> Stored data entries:
(** C9: any number of consumers in [dequeue] and [dequeue_bulk], from any point of
    the wrapping counters: every index is claimed by one consumer, in order and
    without gaps, and only after the producer has published its element. *)
Theorem consumers_exclusive t h v n ls s :
  h <= t → Forall label_ok ls → t - h + zsum asked ls < 2 ^ 62 →
  run (quiescent t h v n) ls = Some s →
  ∃ m, 0 <= m <= t + zsum published ls - h ∧
    now (tailIndex (sh s)) = u64 (t + zsum published ls) ∧ now (headIndex (sh s)) = u64 (h + m) ∧
    concat (indices <$> claims s) = (λ j, u64 (h + j)) <$> seqZ 0 m ∧
    NoDup (concat (indices <$> claims s)).
Proof.
  intros Ht Hl Hb Hs.
  destruct (consumers_run_inv t h v Ht ls 0 [] t _ s (quiescent_inv t h v n) Hl ltac:(lia) Hs) as [ts I].
  pose proof (counts_le _ _ _ (inv_tail _ _ _ _ _ _ _ _ I)) as Htt.
  destruct I as [It Ih _ _ Ik _ _ _ Ib [Hc Hsum]].
  pose proof (claimed_bound h v (t + zsum published ls) ts ltac:(lia) Ik) as Hbound.
  destruct (tiled_indices h (claims s) Hc) as [Hn Heq].
  exists (claims_of (claims s)). rewrite Heq, Hsum in *.
  assert (zsum asked ls < 2 ^ 62) by lia.
  assert (zsum published ls <= zsum asked ls).
  { apply zsum_le. eapply Forall_impl; [exact Hl|]. intros [] Hx; simpl in *; [lia|done..]. }
  split_and!; [lia|lia|apply It|done|done|]. apply window_nodup. lia.
Qed.

(** ** Nothing is stranded *)

(** What a call does when it runs alone. *)
Definition alone (i : nat) (c : call) (s : shared) : list label :=
  [Begin i c; Act i (Seen (now (tailIndex s))); Act i (Seen (now (dequeueOvercommit s)));
   Act i (Seen (now (dequeueOptimisticCount s))); Act i Go;
   Act i (Seen (now (tailIndex s))); Act i Go].

Lemma visible_now c : visible c (now c) = true.
Proof. apply bool_decide_eq_true. by constructor. Qed.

> DIRECTIONS:
This task asks for the number of lines above that include the string "destruct". Respond with that number only.

> WRITTEN RESPONSE:
3